(Saved data entries)
***

(** ** Events for an unknown session *)

(** C5. An input, resize or disconnect event whose connection identifier
    has no entry in [terminals] returns without raising and leaves the
    world as it was; and once a disconnect has returned, a second
    disconnect for the same identifier changes nothing. *)
Theorem unknown_session_is_noop (w : world) (sid : string) :
  terminals w !! sid = None →
  (∀ data, handle_terminal_input sid data w = (Ok tt, w))
  ∧ (∀ data, handle_terminal_resize sid data w = (Ok tt, w))
  ∧ handle_disconnect sid w = (Ok tt, w)
  ∧ (∀ w0 w1, handle_disconnect sid w0 = (Ok tt, w1) → handle_disconnect sid w1 = (Ok tt, w1)).
Proof.
  intros Hnone.
  assert (Hdis : ∀ v, terminals v !! sid = None → handle_disconnect sid v = (Ok tt, v)).
  { intros v Hv. unfold handle_disconnect.
    rewrite (bind_ok get_world _ v v v) by done. by rewrite Hv. }
  split_and!.
  - intros data. unfold handle_terminal_input.
    rewrite (bind_ok get_world _ w w w) by done. by rewrite Hnone.
  - intros data. unfold handle_terminal_resize.
    rewrite (bind_ok get_world _ w w w) by done. by rewrite Hnone.
  - by apply Hdis.
  - intros w0 w1 H01. apply Hdis.
    unfold handle_disconnect in H01.
    rewrite (bind_ok get_world _ w0 w0 w0) in H01 by done.
    destruct (terminals w0 !! sid) as [term |] eqn:Hterm.
    + unfold bind, modify in H01.
      destruct (Popen_terminate (process term) w0) as [[[] | e |] v1]; [| done | done].
      destruct (os_close (master_fd term) v1) as [[[] | e |] v2]; [| done | done].
      destruct (os_close (slave_fd term) v2) as [[[] | e |] v3]; [| done | done].
      injection H01 as <-. simpl. apply lookup_delete_eq.
    + injection H01 as <-. done.
Qed.

Lemma unknown_session_is_noop_witness :
  (∀ data, handle_terminal_input "B" data one_session = (Ok tt, one_session))
  ∧ (∀ data, handle_terminal_resize "B" data one_session = (Ok tt, one_session))
  ∧ handle_disconnect "B" one_session = (Ok tt, one_session)
  ∧ (∀ w0 w1, handle_disconnect "B" w0 = (Ok tt, w1) → handle_disconnect "B" w1 = (Ok tt, w1)).
Proof.
  apply (unknown_session_is_noop one_session "B").
  vm_compute. reflexivity.
Defined.

(** ** Failure of session creation *)

(** C8. When [pty.openpty] or [subprocess.Popen] raises during an init
    event for an unregistered identifier, [handle_terminal_connect] raises
    that same exception to its caller, an [OSError]; [terminals] is as
    before, no background task has been started and nothing has been
    emitted. *)
Theorem connect_failure_leaves_registry (w w1 : world) (sid : string)
    (data : payload) (e : exn) :
  terminals w !! sid = None →
  (let* '(master, slave) := pty_openpty in
   subprocess_Popen ["/bin/bash"%string] slave slave slave true) w = (Raise e, w1) →
  handle_terminal_connect sid data w = (Raise e, w1)
  ∧ SessionStartFailure e
  ∧ terminals w1 = terminals w
  ∧ tasks w1 = tasks w
  ∧ emitted w1 = emitted w.
Proof.
  intros Hnone Hfail. unfold handle_terminal_connect.
  rewrite (bind_ok get_world _ w w w) by done. rewrite Hnone.
  unfold bind in *. unfold pty_openpty in *.
  destruct (lowest_free (fds (os w)) (fd_limit (os w))) as [m |];
    [| injection Hfail as <- <-; split_and!; try done; by eexists].
  destruct (lowest_free _ (fd_limit (os w))) as [s |];
    [| injection Hfail as <- <-; split_and!; try done; by eexists].
  unfold subprocess_Popen in *. cbv zeta in *.
  destruct (two_free _);
    [| injection Hfail as <- <-; split_and!; try done; by eexists].
  simpl in *.
  destruct (_ !! s) as [d |]; simpl in *;
    [| injection Hfail as <- <-; split_and!; try done; by eexists].
  destruct (can_exec (os w)); [done |].
  injection Hfail as <- <-; split_and!; try done; by eexists.
Qed.

Lemma connect_failure_leaves_registry_witness :
  handle_terminal_connect "A" (PDict size_80x24) no_shell
    = (Raise (OSError ENOENT), (pty_openpty no_shell).2)
  ∧ SessionStartFailure (OSError ENOENT)
  ∧ terminals (pty_openpty no_shell).2 = terminals no_shell
  ∧ tasks (pty_openpty no_shell).2 = tasks no_shell
  ∧ emitted (pty_openpty no_shell).2 = emitted no_shell.
Proof.
  apply (connect_failure_leaves_registry no_shell (pty_openpty no_shell).2 "A"
           (PDict size_80x24) (OSError ENOENT)).
  - vm_compute. reflexivity.
  - vm_compute. reflexivity.
Defined.

(** With no descriptor left it is [pty.openpty] that raises, and the world
    is untouched. *)
Lemma connect_without_descriptors :
  handle_terminal_connect "A" (PDict size_80x24) no_descriptors
  = (Raise (OSError EMFILE), no_descriptors).
Proof. by vm_compute. Qed.

(** ** The invariant holds in every reachable world *)

Lemma os_le_refl o : os_le o o.
Proof. by split. Qed.

Lemma os_le_trans o1 o2 o3 : os_le o1 o2 → os_le o2 o3 → os_le o1 o3.
Proof. intros [] []. split; eauto. Qed.

Lemma session_ok_le o o' t : os_le o o' → session_ok o t → session_ok o' t.
Proof.
  intros [Hf Hp Hq] (k & Hm & Hs & Hk & Hpr). exists k. split_and!; eauto.
Qed.

Lemma wf_le w w' :
  wf w → terminals w' = terminals w → os_le (os w) (os w') → wf w'.
Proof.
  intros [Hs Ha] Ht Hle. split.
  - intros sid t. rewrite Ht. intros H. eapply session_ok_le; eauto.
  - intros sid1 sid2 t1 t2. rewrite Ht. eauto.
Qed.
(** [parseInt(s)] for an [s] that does not start with white space, a
    sign or ["0x"], the only arguments the class passes: the value of
    the leading decimal digits, [NaN] ([None]) when there is none.
    Numbers are unbounded here; a double is exact up to 2^53. *)
Definition parseInt (s : string) : option N :=
  match fst (span_digits s) with
  | EmptyString => None
  | ds => option_map N.of_uint (NilEmpty.uint_of_string ds)
  end.

(** Two characters the flag [i] identifies: equal after ASCII letters
    are upper-cased. *)
Definition upcase (c : ascii) : ascii :=
  let n := nat_of_ascii c in
  if ((97 <=? n) && (n <=? 122))%nat then ascii_of_nat (n - 32) else c.

Definition ci_eqb (a b : ascii) : bool := Ascii.eqb (upcase a) (upcase b).

(** A case-insensitive match of the literal [p] at the head of [s]: the
    matched text and the rest. *)
Fixpoint ci_prefix (p s : string) : option (string * string) :=
  match p, s with
  | EmptyString, _ => Some (EmptyString, s)
  | String a p', String b s' =>
      if ci_eqb a b then
        match ci_prefix p' s' with
        | Some (m, r) => Some (String b m, r)
        | None => None
        end
      else None
  | String _ _, EmptyString => None
  end.

(** [s.slice(0, -1)]. *)
Definition drop_last (s : string) : string :=
  substring 0 (String.length s - 1) s.

(** [a.join(sep)]. *)
Definition join (sep : ascii) (a : list string) : string :=
  String.concat (String sep EmptyString) a.

(** [a.indexOf(x)] with [-1] as [None]; [x] may be [undefined], which no
    element of an array of strings equals. *)
Fixpoint indexOf (x : option string) (a : list string) : option nat :=
  match a with
  | [] => None
  | y :: a' =>
      if match x with Some v => String.eqb y v | None => false end
      then Some 0%nat
      else option_map S (indexOf x a')
  end.

Fixpoint remove_nth {A : Type} (k : nat) (a : list A) : list A :=
  match k, a with
  | _, [] => []
  | O, _ :: a' => a'
  | S k', y :: a' => y :: remove_nth k' a'
  end.

(** [a.splice(i, 1)] where [i] is the result of [indexOf]: the start
    [-1] counts from the end and removes the last element. *)
Definition splice1 {A : Type} (i : option nat) (a : list A) : list A :=
  match i with
  | Some k => remove_nth k a
  | None => removelast a
  end.

(** [a[0] = x]; on an empty array the assignment creates the element. *)
Definition set_first {A : Type} (x : A) (a : list A) : list A :=
  match a with
  | [] => [x]
  | _ :: a' => x :: a'
  end.

End Js.

(* ================================================================== *)
(** * The media-sequence pattern *)
(* ================================================================== *)

Definition media_sequence_tag : string := "#EXT-X-MEDIA-SEQUENCE:".

(** A match of [/#EXT-X-MEDIA-SEQUENCE:\d+/i] that starts at the head of
    [s]: the matched text and what follows.  [\d+] is greedy and nothing
    follows it in the pattern, so it takes every digit. *)
Definition match_here (s : string) : option (string * string) :=
  match Js.ci_prefix media_sequence_tag s with
  | Some (m, r) =>
      match Js.span_digits r with
      | (EmptyString, _) => None
      | (d, r') => Some ((m ++ d)%string, r')
      end
  | None => None
  end.

(** [regEx.exec(s)] for that pattern (no flag [g], so the search starts at
    0): the leftmost match, as (text before, matched text, text after);
    [None] is [null]. *)
Fixpoint regEx_exec (s : string) : option (string * string * string) :=
  match match_here s with
  | Some (m, r) => Some (EmptyString, m, r)
  | None =>
      match s with
      | EmptyString => None
      | String c s' =>
          match regEx_exec s' with
          | Some (pre, m, post) => Some (String c pre, m, post)
          | None => None
          end
      end
  end.

(* ================================================================== *)
(** * The segment index and the object *)
(* ================================================================== *)

(** Modelled from the spec: the class [segment_index] and its references
    (imported from media/segment_index.js, which is not part of the
    sources at hand).  Section 6 of the specification gives the interface:
    ordered references, each exposing an initialization-segment URI, a
    playable URI, a start time and an end time;
    [forEachTopLevelReference] visits [references] in order. *)
Record segment_reference := {
  initSegmentUri : string;   (* initSegmentReference.getUris()[0] *)
  uri : string;              (* getUrisInner()[0] *)
  startTime : Z;
  endTime : Z
}.

Record segment_index := { references : list segment_reference }.

Definition forEachTopLevelReference {S : Type}
    (idx : segment_index) (f : S -> segment_reference -> S) (s : S) : S :=
  fold_left f (references idx) s.
(** * Active task slot manager (model/active_task_slot.go)

    A shallow embedding of the SimHash fingerprint, of the bounded slot
    store with its per-user index and its global LRU order, and of the
    windowed reports computed over it, followed by the properties of the
    store that the specification states.

    Conventions.
    - A Go [string] is a sequence of bytes: it is a Rocq [string], whose
      characters are the 8-bit [ascii] values.
    - [uint64], [int64] and [int] (64 bits) are [Z]; where an operation can
      leave the range its wrap-around is written out ([wrap64]).
    - A slice index is a [nat]: every index the program stores is a value
      of [len(m.slots)].
    - An index expression out of range panics: a function that can panic
      returns [option], [None] being the panic.
    - [time.Now().Unix()] is an argument [now] of the operation. *)

From Stdlib Require Import ZArith Lia Ascii String.
From stdpp Require Import gmap strings list fin_maps sorting.

Open Scope Z_scope.

(** ** Go's standard library, as far as the program uses it *)

(** [crypto/sha1]: the SHA-1 digest of a byte sequence (FIPS 180-4),
    bytes and 32-bit words being [Z]. *)
Module Sha1.

Definition u32 (x : Z) : Z := x mod 2 ^ 32.

Definition rotl (n x : Z) : Z :=
  u32 (Z.lor (Z.shiftl x n) (Z.shiftr x (32 - n))).

Definition be32 (x : Z) : list Z :=
  [Z.shiftr x 24 mod 256; Z.shiftr x 16 mod 256; Z.shiftr x 8 mod 256; x mod 256].

Definition be64 (x : Z) : list Z :=
  be32 (Z.shiftr x 32 mod 2 ^ 32) ++ be32 (x mod 2 ^ 32).

(** The message, one byte 0x80, zeros up to 56 modulo 64, and the length
    of the message in bits on 8 bytes. *)
Definition pad (msg : list Z) : list Z :=
  let len := Z.of_nat (length msg) in
  msg ++ [128] ++ repeat 0 (Z.to_nat ((55 - len) mod 64)) ++ be64 (8 * len).

Fixpoint chunks (n : nat) (l : list Z) : list (list Z) :=
  match n with
  | O => []
  | S n' => take 64 l :: chunks n' (drop 64 l)
  end.

Fixpoint words (n : nat) (l : list Z) : list Z :=
  match n, l with
  | S n', a :: b :: c :: d :: l' =>
      (Z.shiftl a 24 + Z.shiftl b 16 + Z.shiftl c 8 + d) :: words n' l'
  | _, _ => []
  end.

(** The message schedule, most recent word first: [w(i)] is the rotation
    of [w(i-3) xor w(i-8) xor w(i-14) xor w(i-16)]. *)
Fixpoint schedule (n : nat) (rw : list Z) : list Z :=
  match n with
  | O => rw
  | S n' =>
      let w := Z.lxor (Z.lxor (nth 2 rw 0) (nth 7 rw 0))
                      (Z.lxor (nth 13 rw 0) (nth 15 rw 0)) in
      schedule n' (rotl 1 w :: rw)
  end.

Definition round (i : nat) (st : Z * Z * Z * Z * Z) (w : Z) : Z * Z * Z * Z * Z :=
  let '(a, b, c, d, e) := st in
  let '(f, k) :=
    if (i <? 20)%nat then
      (Z.lor (Z.land b c) (Z.land (Z.lxor b 4294967295) d), 1518500249)
    else if (i <? 40)%nat then
      (Z.lxor (Z.lxor b c) d, 1859775393)
    else if (i <? 60)%nat then
      (Z.lor (Z.land (Z.lor b c) d) (Z.land b c), 2400959708)
    else
      (Z.lxor (Z.lxor b c) d, 3395469782) in
  (u32 (rotl 5 a + f + e + w + k), a, rotl 30 b, c, d).

Fixpoint rounds (i : nat) (ws : list Z) (st : Z * Z * Z * Z * Z) : Z * Z * Z * Z * Z :=
  match ws with
  | [] => st
  | w :: ws' => rounds (S i) ws' (round i st w)
  end.

Definition block (h : Z * Z * Z * Z * Z) (blk : list Z) : Z * Z * Z * Z * Z :=
  let '(h0, h1, h2, h3, h4) := h in
  let ws := rev (schedule 64 (rev (words 16 blk))) in
  let '(a, b, c, d, e) := rounds 0 ws h in
  (u32 (h0 + a), u32 (h1 + b), u32 (h2 + c), u32 (h3 + d), u32 (h4 + e)).

Definition init : Z * Z * Z * Z * Z :=
  (1732584193, 4023233417, 2562383102, 271733878, 3285377520).

(** The 20 bytes of the digest. *)
Definition sum (msg : list Z) : list Z :=
  let p := pad msg in
  let '(h0, h1, h2, h3, h4) :=
    fold_left block (chunks (length p / 64) p) init in
  be32 h0 ++ be32 h1 ++ be32 h2 ++ be32 h3 ++ be32 h4.

End Sha1.

(** The bytes of a Go string. *)
Definition bytes (s : string) : list Z :=
  (fun a => Z.of_N (N_of_ascii a)) <$> list_ascii_of_string s.

(** [unicode/utf8]: the rune that starts a byte sequence and its width
    ([utf8.DecodeRuneInString], which is also how [range] walks a
    string). A byte that starts no well-formed encoding is the rune
    0xFFFD of width 1. *)
Definition RuneError : Z := 65533.

Definition cont (b : Z) : bool := (128 <=? b) && (b <=? 191).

***

▶ _Problem description_
Among the lines of the data above, some may hold the word "rounds"; report how many, as a single number.

▶ _Expected output_
3